[Opening Record extracts section]

(* ===== verification/Wire.v ===== *)
(** * The OP_MSG and OP_QUERY parser

    [embedded-mongodb-wire/src/lib.rs], on bytes. Reading past the end of a slice is the
    panic Rust makes of it, a loop is given fuel, and [WireFormat] shows that neither
    happens, and that the parser reads exactly the grammar it states there. *)
From Stdlib Require Import Strings.Byte Strings.HexString.
From stdpp Require Import pretty.
From S2P Require Import Prelude Text Bson Effects.

(** ** The standard library's part: slices and integers *)

Definition from_le_bytes (l : bytes) : Z := foldr (λ b acc, byte_val b + 256 * acc) 0 l.
Definition to_le_bytes (z : Z) : bytes :=
  [byte_of z; byte_of (z / 256); byte_of (z / 65536); byte_of (z / 16777216)].
Definition as_i32 (z : Z) : Z := if decide (z < 2 ^ 31) then z else z - 2 ^ 32.

(** [&m[a..b]] *)
Definition slice (m : bytes) (a b : nat) : call bytes :=
  if decide (a ≤ b ∧ b ≤ length m)%nat then Returns (take (b - a) (drop a m)) else Panics.

(** [m.get(a..a + n)] and [m.get(a..)] *)
Definition get_range (m : bytes) (a n : nat) : option bytes :=
  if decide (a + n ≤ length m)%nat then Some (take n (drop a m)) else None.
Definition get_from (m : bytes) (a : nat) : option bytes :=
  if decide (a ≤ length m)%nat then Some (drop a m) else None.

(** [usize::checked_add], 64 bits wide *)
Definition checked_add (a b : nat) : option nat :=
  if decide (Z.of_nat a + Z.of_nat b < 2 ^ 64) then Some (a + b)%nat else None.

Fixpoint position_of_nul (l : bytes) : option nat :=
  match l with
  | [] => None
  | b :: l => if Byte.eqb b Byte.x00 then Some O else S <$> position_of_nul l
  end.

(** ** The parser *)

Definition OP_MSG : Z := 2013.
Definition OP_QUERY : Z := 2004.
Definition MORE_TO_COME : Z := Z.shiftl 1 1.

Record Request := mkRequest {
  request_id : Z;
  more_to_come : bool;
  legacy : bool;
  database : string;
  command_name : string;
  command : bytes;
}.

Definition parsed (A : Type) : Type := call (result string A).

(** [let x = m?; k], where [m] may also panic. *)
Definition parsed_bind {A B} (m : parsed A) (k : A → parsed B) : parsed B :=
  match m with
  | Returns (Ok a) => k a
  | Returns (Err e) => Returns (Err e)
  | Blocks => Blocks
  | Panics => Panics
  | NoFuel => NoFuel
  end.
Notation "'let*?' x := m 'in' k" := (parsed_bind m (fun x => k))
  (at level 10, x binder, m at level 100, k at level 200) : emongo_scope.

Definition read_u32 (m : bytes) (offset : nat) : result string Z :=
  map_ok from_le_bytes (ok_or "truncated OP_MSG integer"%string (get_range m offset 4)).

Definition read_i32 (m : bytes) (offset : nat) : result string Z :=
  map_ok as_i32 (read_u32 m offset).

Section wire.
Context `{BsonLib Document ObjectId Other (list Byte.byte) BE}.
(** How [bson] reports that it could not read or write a document. *)
Context (error_text : BE → string).
Local Abbreviation bson := (Bson Document ObjectId Other).

(** [position] is threaded: the document, and the position after it. *)
Definition read_document (m : bytes) (position end_ : nat) : parsed (Document * nat) :=
  let*? document_len := Returns (read_i32 m position) in
  if document_len <? 5 then Returns (Err "invalid BSON document length in OP_MSG"%string)
  else
    match checked_add position (Z.to_nat document_len) with
    | Some document_end =>
        if decide (document_end ≤ end_)%nat then
          match slice m position document_end with
          | Returns text =>
              match from_reader text with
              | Ok document => Returns (Ok (document, document_end))
              | Err e => Returns (Err ("invalid BSON document in OP_MSG: " ++ error_text e)%string)
              end
          | _ => Panics
          end
        else Returns (Err "BSON document exceeds its OP_MSG section"%string)
    | None => Returns (Err "BSON document exceeds its OP_MSG section"%string)
    end.

(** The [while] of [read_sequence]. *)
Fixpoint read_documents (fuel : nat) (m : bytes) (position section_end : nat)
    (documents : list bson) : parsed (list bson * nat) :=
  match fuel with
  | O => NoFuel
  | S fuel =>
      if decide (position < section_end)%nat then
        let*? read := read_document m position section_end in
        read_documents fuel m (snd read) section_end (documents ++ [BDocument (fst read)])
      else Returns (Ok (documents, position))
  end.

Definition read_sequence (m : bytes) (position : nat) : parsed (string * list bson * nat) :=
  let section_start := position in
  let*? section_len := Returns (read_i32 m section_start) in
  if section_len <? 5 then Returns (Err "invalid OP_MSG document-sequence length"%string)
  else
    let bound := checked_add section_start (Z.to_nat section_len) in
    let bound := bound ≫= λ e, if decide (e ≤ length m)%nat then Some e else None in
    let*? section_end :=
      Returns (ok_or "OP_MSG document sequence exceeds the buffer"%string bound) in
    let position := (position + 4)%nat in
    match slice m position section_end with
    | Returns rest =>
        let*? offset :=
          Returns (ok_or "OP_MSG document sequence has no identifier terminator"%string
                     (position_of_nul rest)) in
        let nul := (position + offset)%nat in
        match slice m position nul with
        | Returns text =>
            let*? identifier :=
              Returns (ok_or "OP_MSG document-sequence identifier is not UTF-8"%string
                         (from_utf8 text)) in
            if decide (identifier = EmptyString)
            then Returns (Err "OP_MSG document-sequence identifier is empty"%string)
            else
              let*? read := read_documents (S (length m)) m (nul + 1) section_end [] in
              Returns (Ok (identifier, fst read, snd read))
        | _ => Panics
        end
    | _ => Panics
    end.

(** The [while] of [parse_msg] over the sections. *)
Fixpoint read_sections (fuel : nat) (m : bytes) (position : nat) (body : option Document)
    (sequences : list (string * list bson)) : parsed (option Document * list (string * list bson)) :=
  match fuel with
  | O => NoFuel
  | S fuel =>
      if decide (position < length m)%nat then
        let*? kind := Returns (ok_or "missing OP_MSG section kind"%string (m !! position)) in
        let position := (position + 1)%nat in
        if byte_val kind =? 0 then
          match body with
          | Some _ => Returns (Err "OP_MSG contains more than one body section"%string)
          | None =>
              let*? read := read_document m position (length m) in
              read_sections fuel m (snd read) (Some (fst read)) sequences
          end
        else if byte_val kind =? 1 then
          let*? read := read_sequence m position in
          read_sections fuel m (snd read) body (sequences ++ [fst read])
        else Returns (Err ("unsupported OP_MSG section kind: " ++ pretty (byte_val kind))%string)
      else Returns (Ok (body, sequences))
  end.

Definition first_key (document : Document) (none : string) : result string string :=
  ok_or none (doc_first_key document).

Definition encoded (document : Document) : result string bytes :=
  map_err (λ e, "failed to encode BSON command: " ++ error_text e)%string (to_vec document).

(** What [parse_msg] makes of the sections. *)
Definition msg_request (id flags : Z) (body : option Document)
    (sequences : list (string * list bson)) : result string Request :=
  let? command := ok_or "OP_MSG has no body section"%string body in
  let command := fold_left (λ c s, doc_insert (fst s) (Array (snd s)) c) sequences command in
  let '(db, command) := doc_remove "$db" command in
  let? database :=
    match db with
    | Some (BString database) =>
        if decide (database = EmptyString)
        then Err "OP_MSG $db must be a non-empty string"%string else Ok database
    | Some _ => Err "OP_MSG $db must be a non-empty string"%string
    | None => Err "OP_MSG body has no $db field"%string
    end in
  let? name := first_key command "OP_MSG body names no command" in
  let? command := encoded command in
  Ok (mkRequest id (negb (Z.land flags MORE_TO_COME =? 0)) false database name command).

Definition parse_msg (m : bytes) (id : Z) : parsed Request :=
  let*? flags := Returns (read_u32 m 16) in
  if negb (Z.land flags (u32_max - MORE_TO_COME) =? 0)
  then Returns (Err ("unsupported OP_MSG flags: " ++ HexString.of_Z flags)%string)
  else
    let*? sections := read_sections (S (length m)) m 20 None [] in
    Returns (msg_request id flags (fst sections) (snd sections)).

(** What [parse_query] makes of the one document. *)
Definition query_request (id : Z) (database : string) (command : Document)
    : result string Request :=
  let? name := first_key command "OP_QUERY names no command" in
  let? command := encoded command in
  Ok (mkRequest id false true database name command).

Definition parse_query (m : bytes) (id : Z) : parsed Request :=
  let position := 20%nat in
  let*? offset :=
    Returns (ok_or "OP_QUERY collection name has no terminator"%string
               (get_from m position ≫= position_of_nul)) in
  let nul := (position + offset)%nat in
  match slice m position nul with
  | Returns text =>
      let*? collection :=
        Returns (ok_or "OP_QUERY collection name is not UTF-8"%string (from_utf8 text)) in
      let refused : parsed Request :=
        Returns (Err ("OP_QUERY may only carry a command, and `" ++ collection ++
                      "` is not a `$cmd` collection")%string) in
      match split_once_dot collection with
      | Some (database, rest) =>
          if decide (rest = "$cmd"%string) then
            if decide (database = EmptyString)
            then Returns (Err "OP_QUERY names an empty database"%string)
            else
              let*? read := read_document m (nul + 1 + 8) (length m) in
              if decide (snd read = length m)
              then Returns (query_request id database (fst read))
              else Returns (Err "OP_QUERY carries more than one document"%string)
          else refused
      | None => refused
      end
  | _ => Panics
  end.

Definition parse (m : bytes) : parsed Request :=
  if decide (length m < 21)%nat
  then Returns (Err "wire message is shorter than its header and first section"%string)
  else
    let*? declared_len := Returns (read_i32 m 0) in
    if (declared_len <? 0) || negb (declared_len =? Z.of_nat (length m))
    then Returns (Err "wire message length does not match the buffer"%string)
    else
      let*? id := Returns (read_i32 m 4) in
      let*? op_code := Returns (read_i32 m 12) in
      if op_code =? OP_MSG then parse_msg m id
      else if op_code =? OP_QUERY then parse_query m id
      else Returns (Err ("embedded MongoDB only accepts OP_MSG and OP_QUERY requests, not op code "
                         ++ pretty op_code)%string).
End wire.
(* ===== verification/WireFormat.v ===== *)
(** * The wire format, and that the parser reads exactly it

    The grammar of an OP_MSG and of a handshake's OP_QUERY as the concatenations a driver
    writes, the parser's lemmas one construct at a time, and the two theorems: every buffer is
    answered, and the accepted buffers are those of the grammar. *)
From stdpp Require Import pretty.
From S2P Require Import Prelude Text Bson Effects Wire.

(** ** Little-endian integers *)

Lemma byte_val_range b : 0 ≤ byte_val b < 256.
Proof. unfold byte_val. pose proof (Byte.to_N_bounded b). lia. Qed.

Lemma byte_of_val b : byte_of (byte_val b) = b.
Proof.
  unfold byte_of. rewrite Z.mod_small by apply byte_val_range. unfold byte_val.
  by rewrite N2Z.id, Byte.of_to_N.
Qed.

Lemma byte_val_of z : byte_val (byte_of z) = z mod 256.
Proof.
  unfold byte_val, byte_of. pose proof (Z.mod_pos_bound z 256 ltac:(lia)) as Hz.
  destruct (Byte.of_N (Z.to_N (z mod 256))) as [b|] eqn:Hb; simpl.
  - apply Byte.to_of_N in Hb. rewrite Hb. lia.
  - apply Byte.of_N_None_iff in Hb. lia.
Qed.

Lemma from_to_le_bytes z : from_le_bytes (to_le_bytes z) = z mod 2 ^ 32.
Proof.
  unfold from_le_bytes, to_le_bytes. cbn [foldr]. rewrite !byte_val_of.
  replace 65536 with (256 * 256) by lia. replace 16777216 with (256 * 256 * 256) by lia.
  rewrite <- !Z.div_div by lia. replace (2 ^ 32) with (256 * (256 * (256 * 256))) by reflexivity.
  rewrite !Z.rem_mul_r by lia. lia.
Qed.

Lemma from_le_bytes_range l : 0 ≤ from_le_bytes l < 256 ^ Z.of_nat (length l).
Proof.
  induction l as [|b l IH]; simpl; [lia|]. pose proof (byte_val_range b).
  rewrite Nat2Z.inj_succ, Z.pow_succ_r by lia. lia.
Qed.

Lemma to_from_le_bytes l : length l = 4%nat → to_le_bytes (from_le_bytes l) = l.
Proof.
  destruct l as [|a [|b [|c [|d [|]]]]]; try done. intros _.
  unfold from_le_bytes. cbn [foldr]. unfold to_le_bytes.
  pose proof (byte_val_range a). pose proof (byte_val_range b).
  pose proof (byte_val_range c). pose proof (byte_val_range d).
  assert (∀ x y, x = y mod 256 → byte_of y = byte_of x) as Hb.
  { intros x y ->. unfold byte_of. by rewrite Zmod_mod. }
  set (z := byte_val a + _).
  rewrite (Hb (byte_val a) z), (Hb (byte_val b) (z / 256)), (Hb (byte_val c) (z / 65536)),
    (Hb (byte_val d) (z / 16777216)).
  1: by rewrite !byte_of_val.
  all: subst z; Z.to_euclidean_division_equations; lia.
Qed.

Definition is_i32 (z : Z) : Prop := i32_min ≤ z ≤ i32_max.

Lemma as_i32_range z : 0 ≤ z < 2 ^ 32 → is_i32 (as_i32 z).
Proof. unfold as_i32, is_i32, i32_min, i32_max. case_decide; lia. Qed.

Lemma as_i32_mod z : is_i32 z → as_i32 (z mod 2 ^ 32) = z.
Proof.
  unfold as_i32, is_i32, i32_min, i32_max. intros Hz.
  destruct (decide (0 ≤ z)).
  - rewrite Z.mod_small by lia. rewrite decide_True by lia. done.
  - rewrite <- (Z.mod_add z 1) by lia. rewrite Z.mod_small by lia. rewrite decide_False by lia. lia.
Qed.
(* ===== verification/Handle.v ===== *)
(** * Handles: what Java holds for an open client

    [embedded-mongodb-android/src/handle.rs]. An id is a 63-bit number made of a tag drawn once
    per process and a 32-bit sequence; [Counter] hands them out. What the operating system's
    randomness hashes to is an argument, [drawn]. *)
From S2P Require Import Prelude.

(** A [NonZeroI64]; [HandleId_new] is the only way in from Java. *)
Record HandleId := mkHandleId { handle_raw : Z }.

#[export] Instance HandleId_eq_dec : EqDecision HandleId.
Proof. solve_decision. Defined.
#[export] Instance HandleId_countable : Countable HandleId.
Proof. apply (inj_countable' handle_raw mkHandleId). by intros []. Defined.

Definition SEQUENCE_BITS : Z := 32.
Definition TAG_MASK : Z := Z.shiftl 1 (64 - 1 - SEQUENCE_BITS) - 1.

Definition NonZeroI64_new (raw : Z) : option Z := if decide (raw = 0) then None else Some raw.

Definition HandleId_new (raw : Z) : option HandleId :=
  NonZeroI64_new raw ≫= λ raw, if decide (0 < raw) then Some (mkHandleId raw) else None.

Definition HandleId_get (id : HandleId) : Z := handle_raw id.

(** [<<] drops what leaves the 64 bits. The [debug_assert] is not part of a release build. *)
Definition from_parts (tag sequence : Z) : option HandleId :=
  mkHandleId <$> NonZeroI64_new (Z.lor (i64_wrap (Z.shiftl tag SEQUENCE_BITS)) sequence).

Inductive Counter :=
| Unstarted
| Next (tag sequence : Z)
| Spent.

(** [drawn] is [hasher.finish()], 64 bits. *)
Definition process_tag (drawn : Z) : Z := Z.max (Z.land (i64_wrap drawn) TAG_MASK) 1.

Definition checked_succ (sequence : Z) : option Z :=
  if decide (sequence + 1 ≤ u32_max) then Some (sequence + 1) else None.

Definition take_next (drawn : Z) (c : Counter) : option HandleId * Counter :=
  let compose tag sequence :=
    let id := from_parts tag sequence in
    (id, match id, checked_succ sequence with
         | Some _, Some sequence => Next tag sequence
         | _, _ => Spent
         end) in
  match c with
  | Unstarted => compose (process_tag drawn) 1
  | Next tag sequence => compose tag sequence
  | Spent => (None, Spent)
  end.

(** ** The ids of a process *)

Lemma tag_mask_ones : TAG_MASK = Z.ones 31.
Proof. reflexivity. Qed.

Lemma process_tag_range drawn : 1 ≤ process_tag drawn ≤ TAG_MASK.
Proof.
  unfold process_tag. rewrite tag_mask_ones, Z.land_ones by lia.
  pose proof (Z.mod_pos_bound (i64_wrap drawn) (2 ^ 31) ltac:(lia)).
  change (Z.ones 31) with (2 ^ 31 - 1). lia.
Qed.

(** Tag and sequence sit side by side. *)
Lemma from_parts_value tag sequence :
  1 ≤ tag ≤ TAG_MASK → is_u32 sequence →
  from_parts tag sequence = Some (mkHandleId (tag * 2 ^ 32 + sequence)).
Proof.
  unfold is_u32, u32_max, u32_modulus. change TAG_MASK with (2 ^ 31 - 1). intros Ht Hs.
  unfold from_parts, SEQUENCE_BITS. rewrite Z.shiftl_mul_pow2 by lia.
  assert (i64_wrap (tag * 2 ^ 32) = tag * 2 ^ 32) as ->.
  { unfold i64_wrap. rewrite Z.mod_small; lia. }
  assert (Z.lor (tag * 2 ^ 32) sequence = tag * 2 ^ 32 + sequence) as ->.
  { pose proof (Z.add_lor_land sequence (tag * 2 ^ 32)) as Hsum.
    rewrite Z.lor_comm. assert (Z.land sequence (tag * 2 ^ 32) = 0) as Hz; [|lia]. clear Hsum.
    rewrite <- Z.shiftl_mul_pow2 by lia. apply Z.bits_inj'. intros n Hn.
    rewrite Z.land_spec, Z.bits_0. destruct (Z.lt_ge_cases n 32).
    - rewrite Z.shiftl_spec_low by lia. apply andb_false_r.
    - rewrite (Z.bits_above_log2 sequence n); [done|lia|].
      destruct (decide (sequence = 0)) as [->|]; [simpl; lia|].
      apply Z.log2_lt_pow2; [lia|]. apply Z.lt_le_trans with (2 ^ 32); [lia|].
      apply Z.pow_le_mono_r; lia. }
  unfold NonZeroI64_new. rewrite decide_False by lia. done.
Qed.

(** What a counter has left: the sequences from the next one on. *)
Definition counter_wf (drawn : Z) (c : Counter) : Prop :=
  match c with
  | Next tag sequence => tag = process_tag drawn ∧ 1 < sequence ≤ u32_max
  | _ => True
  end.

Definition next_sequence (c : Counter) : Z :=
  match c with Unstarted => 1 | Next _ sequence => sequence | Spent => u32_max + 1 end.

Lemma take_next_value drawn c :
  counter_wf drawn c →
  counter_wf drawn (snd (take_next drawn c)) ∧
  (next_sequence c ≤ u32_max →
     fst (take_next drawn c) = Some (mkHandleId (process_tag drawn * 2 ^ 32 + next_sequence c)) ∧
     next_sequence (snd (take_next drawn c)) = next_sequence c + 1) ∧
  (u32_max < next_sequence c → take_next drawn c = (None, Spent)).
Proof.
  intros Hwf. pose proof (process_tag_range drawn) as Ht.
  assert (∀ sequence, 1 ≤ sequence ≤ u32_max →
    from_parts (process_tag drawn) sequence
      = Some (mkHandleId (process_tag drawn * 2 ^ 32 + sequence)) ∧
    (match checked_succ sequence with Some s => s = sequence + 1 ∧ s ≤ u32_max
     | None => sequence = u32_max end)) as Hp.
  { intros s Hs. split; [apply from_parts_value; [done|unfold is_u32; lia]|].
    unfold checked_succ. case_decide; lia. }
  destruct c as [|tag sequence|]; simpl in *.
  - destruct (Hp 1) as [-> Hs]; [unfold u32_max, u32_modulus; lia|].
    destruct (checked_succ 1) as [s|]; simpl; split_and!; try done; intros;
      destruct_and?; try lia; by subst.
  - destruct Hwf as [-> Hr]. destruct (Hp sequence) as [-> Hs]; [lia|].
    destruct (checked_succ sequence) as [s|]; simpl; split_and!; try done; intros;
      destruct_and?; try lia; subst; split_and?; done || lia.
  - split_and!; [done|lia|done].
Qed.

(** The answer of the [n]-th call on a fresh counter, from zero. *)
Fixpoint nth_id (drawn : Z) (n : nat) (c : Counter) : option HandleId :=
  match n with
  | O => fst (take_next drawn c)
  | S n => nth_id drawn n (snd (take_next drawn c))
  end.

Lemma nth_id_value drawn n c :
  counter_wf drawn c →
  nth_id drawn n c =
    if decide (next_sequence c + Z.of_nat n ≤ u32_max)
    then Some (mkHandleId (process_tag drawn * 2 ^ 32 + (next_sequence c + Z.of_nat n))) else None.
Proof.
  revert c. induction n as [|n IH]; intros c Hwf;
    destruct (take_next_value drawn c Hwf) as (Hwf' & Hlow & Hhigh); cbn [nth_id].
  - destruct (Z.le_gt_cases (next_sequence c) u32_max) as [Hle|Hgt].
    + destruct (Hlow Hle) as [-> _]. rewrite decide_True by lia. by rewrite Z.add_0_r.
    + rewrite (Hhigh Hgt). by rewrite decide_False by lia.
  - rewrite (IH _ Hwf'). destruct (Z.le_gt_cases (next_sequence c) u32_max) as [Hle|Hgt].
    + destruct (Hlow Hle) as [_ ->]. rewrite Nat2Z.inj_succ.
      replace (next_sequence c + 1 + Z.of_nat n) with (next_sequence c + Z.succ (Z.of_nat n)) by lia.
      done.
    + rewrite (Hhigh Hgt). simpl. rewrite !decide_False by lia. done.
Qed.

(** The fields of an id, read back. *)
Lemma id_fields tag sequence :
  is_u32 sequence →
  Z.shiftr (tag * 2 ^ 32 + sequence) SEQUENCE_BITS = tag ∧
  Z.land (tag * 2 ^ 32 + sequence) (Z.ones SEQUENCE_BITS) = sequence.
Proof.
  unfold is_u32, u32_max, u32_modulus, SEQUENCE_BITS. intros Hs.
  rewrite Z.shiftr_div_pow2, Z.land_ones by lia. rewrite Z.add_comm.
  rewrite Z.div_add, Z.mod_add by lia. rewrite Z.div_small, Z.mod_small by lia. lia.
Qed.

(** C26. The id of a process's n-th open, from zero, has the process's tag, 31 bits and never
    zero, above its low 32 bits and n + 1 in them, is positive in a Java long and accepted back,
    and no other turn and no other tag has it; there is an id exactly for the first 2^32 - 1
    opens. *)
Theorem an_id_names_its_process_and_its_turn drawn n :
  (nth_id drawn n Unstarted = None ↔ u32_max ≤ Z.of_nat n) ∧
  ∀ id, nth_id drawn n Unstarted = Some id →
    Z.shiftr (HandleId_get id) SEQUENCE_BITS = process_tag drawn ∧
    Z.land (HandleId_get id) (Z.ones SEQUENCE_BITS) = Z.of_nat n + 1 ∧
    1 ≤ process_tag drawn ≤ 2 ^ 31 - 1 ∧
    0 < HandleId_get id ≤ i64_max ∧ HandleId_new (HandleId_get id) = Some id ∧
    ∀ drawn' n', nth_id drawn' n' Unstarted = Some id →
      process_tag drawn' = process_tag drawn ∧ n' = n.
Proof.
  rewrite nth_id_value by done. cbn [next_sequence].
  split; [case_decide; split; done || lia|]. intros id.
  case_decide as Hn; [|done]. intros [= <-]. pose proof (process_tag_range drawn) as Ht.
  change TAG_MASK with (2 ^ 31 - 1) in Ht. unfold HandleId_get. cbn [handle_raw].
  destruct (id_fields (process_tag drawn) (1 + Z.of_nat n)) as [-> ->]; [unfold is_u32; lia|].
  unfold u32_max, u32_modulus in Hn. unfold HandleId_new, NonZeroI64_new.
  rewrite decide_False by lia. cbn [mbind option_bind]. rewrite decide_True by lia.
  split_and!; try (done || (unfold i64_max; lia)).
  intros drawn' n'. rewrite nth_id_value by done. cbn [next_sequence].
  unfold u32_max, u32_modulus. case_decide; [|done]. intros [= Heq].
  pose proof (process_tag_range drawn') as Ht'. change TAG_MASK with (2 ^ 31 - 1) in Ht'. lia.
Qed.

Lemma id_witness :
  nth_id 5 2 Unstarted = Some (mkHandleId (5 * 2 ^ 32 + 3)) ∧
  Z.shiftr (5 * 2 ^ 32 + 3) SEQUENCE_BITS = process_tag 5 ∧
  Z.land (5 * 2 ^ 32 + 3) (Z.ones SEQUENCE_BITS) = 3 ∧
  HandleId_new (5 * 2 ^ 32 + 3) = Some (mkHandleId (5 * 2 ^ 32 + 3)).
Proof.
  split; [vm_compute; reflexivity|].
  destruct (an_id_names_its_process_and_its_turn 5 2) as [_ Hid].
  destruct (Hid (mkHandleId (5 * 2 ^ 32 + 3))) as (Htag & Hseq & _ & _ & Hback & _);
    [vm_compute; reflexivity|]. done.
Defined.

[Closing Record extracts section]

● What is being asked: For the word "Require", show every line of the entries that holds it.

● Answer area:
From Stdlib Require Import Strings.Byte Strings.HexString.
From stdpp Require Import pretty.
From S2P Require Import Prelude Text Bson Effects.
From stdpp Require Import pretty.
From S2P Require Import Prelude Text Bson Effects Wire.
From S2P Require Import Prelude.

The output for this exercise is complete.